Exercise:
How do the records below read from their first line through the line containing "data directory and"? Write those lines out exactly.

Collected data entries
---------------
(* ===== verification/UdpSpoolModel.v ===== *)
(** * The disk of the UDP recording queue

    Data and disk operations of [Server/Backend/src/udpRecording.rs].  The files of the
    data directory and of its [capture] directory are contents under names; a handle of a
    segment is the name it was opened under, since nothing but the removal of the segment
    ends a name.  Whether the operating system grants an operation is read from
    [kd_answers] (an empty list grants everything); a refused write leaves a prefix.
    What a process that dies in the middle of an operation leaves on the disk is what a
    refusal there leaves.  JSON is a parameter: how a value is printed and parsed. *)

From S2P Require Import Prelude Stateful Text NetAddress CaptureTypes.

(** ** The disk *)
Inductive Directory := DataDirectory | CaptureDirectory.
#[export] Instance Directory_eq_dec : EqDecision Directory.
Proof. solve_decision. Defined.
#[export] Instance Directory_countable : Countable Directory.
Proof.
  refine (inj_countable' (λ d, match d with DataDirectory => true | CaptureDirectory => false end)
            (λ b : bool, if b then DataDirectory else CaptureDirectory) _).
  by intros [].
Defined.

Abbreviation path := (Directory * chars)%type.

Inductive SpoolError :=
| NotFound
| AlreadyExists
| UnexpectedEof
| InvalidInput
| InvalidData
| OtherError
| SpoolClosed
| OverBudget.

Inductive SpoolAnswer := Granted | Refused (written : nat).

Record SpoolDisk := {
  kd_files : gmap path (list Z);
  kd_answers : list SpoolAnswer
}.

Definition set_files (files : gmap path (list Z)) (d : SpoolDisk) : SpoolDisk :=
  {| kd_files := files; kd_answers := kd_answers d |}.

Abbreviation io := (stateful SpoolDisk SpoolError) (only parsing).

Definition next_answer : io SpoolAnswer := λ d,
  ({| kd_files := kd_files d; kd_answers := tail (kd_answers d) |}, Ok (default Granted (head (kd_answers d)))).

Definition granted {A} (m : io A) : io A :=
  a ← next_answer;
  match a with Granted => m | Refused _ => fail OtherError end.

(** [Path::exists], which is taken to tell the truth. *)
Definition exists_path (p : path) : io bool := gets (λ d, bool_decide (is_Some (kd_files d !! p))).

Definition file_content (p : path) : io (list Z) :=
  d ← gets id;
  lift (ok_or (kd_files d !! p) NotFound).

(** [std::fs::read], and what is read through a handle. *)
Definition read_file (p : path) : io (list Z) := granted (file_content p).

(** [OpenOptions] with [create_new], and with [create] and [truncate]. *)
Definition create_new (p : path) : io unit := granted (
  d ← gets id;
  if bool_decide (is_Some (kd_files d !! p)) then fail AlreadyExists
  else modify (λ d, set_files (<[p := []]> (kd_files d)) d)).
Definition create_truncate (p : path) : io unit :=
  granted (modify (λ d, set_files (<[p := []]> (kd_files d)) d)).

(** Bytes written at an offset, within the file or at its end. *)
Definition write_at (offset : Z) (bytes content : list Z) : list Z :=
  take (Z.to_nat offset) content ++ bytes ++ drop (Z.to_nat (offset + len bytes)) content.

Definition put (p : path) (offset : Z) (bytes : list Z) (d : SpoolDisk) : SpoolDisk :=
  set_files (alter (write_at offset bytes) p (kd_files d)) d.

(** [seek] and [write_all]. *)
Definition write_all (p : path) (offset : Z) (bytes : list Z) : io unit :=
  a ← next_answer;
  match a with
  | Granted => modify (put p offset bytes)
  | Refused written => _ ← modify (put p offset (take written bytes)); fail OtherError
  end.

Definition sync_all : io unit := granted (mret tt).

Definition rename (from to : path) : io unit := granted (
  content ← file_content from;
  modify (λ d, set_files (<[to := content]> (delete from (kd_files d))) d)).

Definition remove_file (p : path) : io unit := granted (
  _ ← file_content p;
  modify (λ d, set_files (delete p (kd_files d)) d)).

(** [Path::with_extension], on the last component. *)
Definition with_extension (extension name : chars) : chars :=
  let stem := match split_once 46 (reverse name) with
              | Some (_, stem) => if is_empty stem then name else reverse stem
              | None => name
              end in
  stem ++ lit "." ++ extension.

(** ** Frames *)
Inductive UdpDatagramDirectionWire := WireUp | WireDown.

Record SpoolHeader := {
  hd_sequence : Z;
  hd_recordingProcessGeneration : chars;
  hd_recordingEpoch : Z;
  hd_processId : Z;
  hd_clientAddress : SocketAddr;
  hd_targetAddress : SocketAddr;
  hd_direction : UdpDatagramDirectionWire;
  hd_capturedAtMilliseconds : Z;
  hd_modifications : list UdpDatagramModification
}.

Record PersistedCursor := {
  pc_recordingGeneration : chars;
  pc_segmentId : Z;
  pc_sequence : Z;
  pc_readOffset : Z
}.

Record PersistedRecordingEpochs := {
  pe_clearedEpochs : gmap chars Z;
  pe_sealedGenerations : gset chars
}.

(** A frame, and a frame with the segment that holds it. *)
Abbreviation Frame := (SpoolHeader * list Z)%type.
Abbreviation Logged := (Z * Frame)%type.

(** The JSON printer and parser, and the order in which a directory is listed. *)
Class SpoolEnvironment := {
  header_json : SpoolHeader → list Z;
  parse_header : list Z → option SpoolHeader;
  cursor_json : PersistedCursor → list Z;
  parse_cursor : list Z → option PersistedCursor;
  epochs_json : PersistedRecordingEpochs → list Z;
  parse_epochs : list Z → option PersistedRecordingEpochs;
  read_dir : gmap path (list Z) → Directory → list chars
}.

(** A socket address is printed without the flow information of IPv6. *)
Definition printable (a : SocketAddr) : Prop :=
  match a with SocketAddrV4 _ _ => True | SocketAddrV6 _ _ flowinfo _ => flowinfo = 0 end.

(** What is printed is parsed back, is not empty, and every file is listed once. *)
Class SpoolEnvironmentOk `{E : SpoolEnvironment} : Prop := {
  header_json_parse h :
    printable (hd_clientAddress h) → printable (hd_targetAddress h) → parse_header (header_json h) = Some h;
  header_json_nonempty h : header_json h ≠ [];
  cursor_json_parse c : parse_cursor (cursor_json c) = Some c;
  epochs_json_parse e : parse_epochs (epochs_json e) = Some e;
  read_dir_elem files directory name :
    name ∈ read_dir files directory ↔ is_Some (files !! (directory, name));
  read_dir_NoDup files directory : NoDup (read_dir files directory)
}.

Definition frameLengthBytes : Z := 8.
Definition maximumSpoolBytes : Z := 2 * 1024 * 1024 * 1024.
Definition maximumSegmentBytes : Z := 64 * 1024 * 1024.
Definition maximumHeaderBytes : Z := 1024 * 1024.
Definition maximumPayloadBytes : Z := 65535.

(** [u32::to_le_bytes] and [u32::from_le_bytes]. *)
Definition to_le_bytes (v : Z) : list Z := reverse (be_bytes 4 v).
Definition from_le_bytes (bytes : list Z) : Z := be_value (reverse bytes).

Definition validateFrameLengths (headerLength payloadLength : Z) : outcome SpoolError unit :=
  if (headerLength =? 0) || (maximumHeaderBytes <? headerLength) then Err InvalidData
  else if maximumPayloadBytes <? payloadLength then Err InvalidData
  else Ok tt.

(** [seek] and [read_exact] on a file with this content. *)
Definition read_exact (content : list Z) (offset count : Z) : outcome SpoolError (list Z) :=
  ok_or (get_range content offset (offset + count)) UnexpectedEof.

Definition readU32 (content : list Z) (offset : Z) : outcome SpoolError Z :=
  bytes ← read_exact content offset 4;
  Ok (from_le_bytes bytes).

Definition checked_end (offset headerLength payloadLength : Z) : outcome SpoolError Z :=
  ok_or (a ← checked_add offset frameLengthBytes; b ← checked_add a headerLength; checked_add b payloadLength)
    InvalidData.

(** A frame that is appended. *)
Definition frame (headerBytes payload : list Z) : list Z :=
  to_le_bytes (len headerBytes) ++ to_le_bytes (len payload) ++ headerBytes ++ payload.

Section frames.
Context `{SpoolEnvironment}.

(** The frame at an offset, as [readNext] reads it, and where it ends. *)
Definition readFrame (content : list Z) (offset : Z) : outcome SpoolError (SpoolHeader * list Z * Z) :=
  headerLength ← readU32 content offset;
  payloadLength ← readU32 content (offset + 4);
  _ ← validateFrameLengths headerLength payloadLength;
  headerBytes ← read_exact content (offset + 8) headerLength;
  header ← ok_or (parse_header headerBytes) InvalidData;
  payload ← read_exact content (offset + 8 + headerLength) payloadLength;
  endOffset ← checked_end offset headerLength payloadLength;
  Ok (header, payload, endOffset).

Fixpoint scanLoop (fuel : nat) (content : list Z) (offset nextSequence : Z) (generations : gset chars)
    : outcome SpoolError (Z * Z * gset chars) :=
  match fuel with
  | O => Panic
  | S fuel =>
      if offset <? len content then
        if len content - offset <? frameLengthBytes then Err InvalidData
        else
          headerLength ← readU32 content offset;
          payloadLength ← readU32 content (offset + 4);
          _ ← validateFrameLengths headerLength payloadLength;
          endOffset ← checked_end offset headerLength payloadLength;
          if len content <? endOffset then Err InvalidData
          else
            headerBytes ← read_exact content (offset + 8) headerLength;
            header ← ok_or (parse_header headerBytes) InvalidData;
            let generations :=
              if is_empty (hd_recordingProcessGeneration header) then generations
              else {[hd_recordingProcessGeneration header]} ∪ generations in
            nextSequence ← ok_or (checked_add (hd_sequence header) 1) InvalidData;
            scanLoop fuel content endOffset nextSequence generations
      else Ok (len content, nextSequence, generations)
  end.

Definition scanExistingFrames (content : list Z) : outcome SpoolError (Z * Z * gset chars) :=
  scanLoop (S (length content)) content 0 1 ∅.

Fixpoint boundaryLoop (fuel : nat) (content : list Z) (readOffset offset : Z) (sequence : option Z)
    : outcome SpoolError (Z * option Z) :=
  match fuel with
  | O => Panic
  | S fuel =>
      if offset <? readOffset then
        headerLength ← readU32 content offset;
        payloadLength ← readU32 content (offset + 4);
        _ ← validateFrameLengths headerLength payloadLength;
        endOffset ← checked_end offset headerLength payloadLength;
        if readOffset <? endOffset then Err InvalidData
        else
          headerBytes ← read_exact content (offset + 8) headerLength;
          header ← ok_or (parse_header headerBytes) InvalidData;
          boundaryLoop fuel content readOffset endOffset (Some (hd_sequence header))
      else Ok (offset, sequence)
  end.

Definition validateCursorBoundary (content : list Z) (cursor : PersistedCursor) : outcome SpoolError unit :=
  '(offset, sequence) ← boundaryLoop (S (length content)) content (pc_readOffset cursor) 0 None;
  if negb (offset =? pc_readOffset cursor) || negb (bool_decide (sequence = Some (pc_sequence cursor)))
  then Err InvalidData else Ok tt.
End frames.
---------------
Result:
(* ===== verification/UdpSpoolModel.v ===== *)
(** * The disk of the UDP recording queue

    Data and disk operations of [Server/Backend/src/udpRecording.rs].  The files of the
    data directory and of its [capture] directory are contents under names; a handle of a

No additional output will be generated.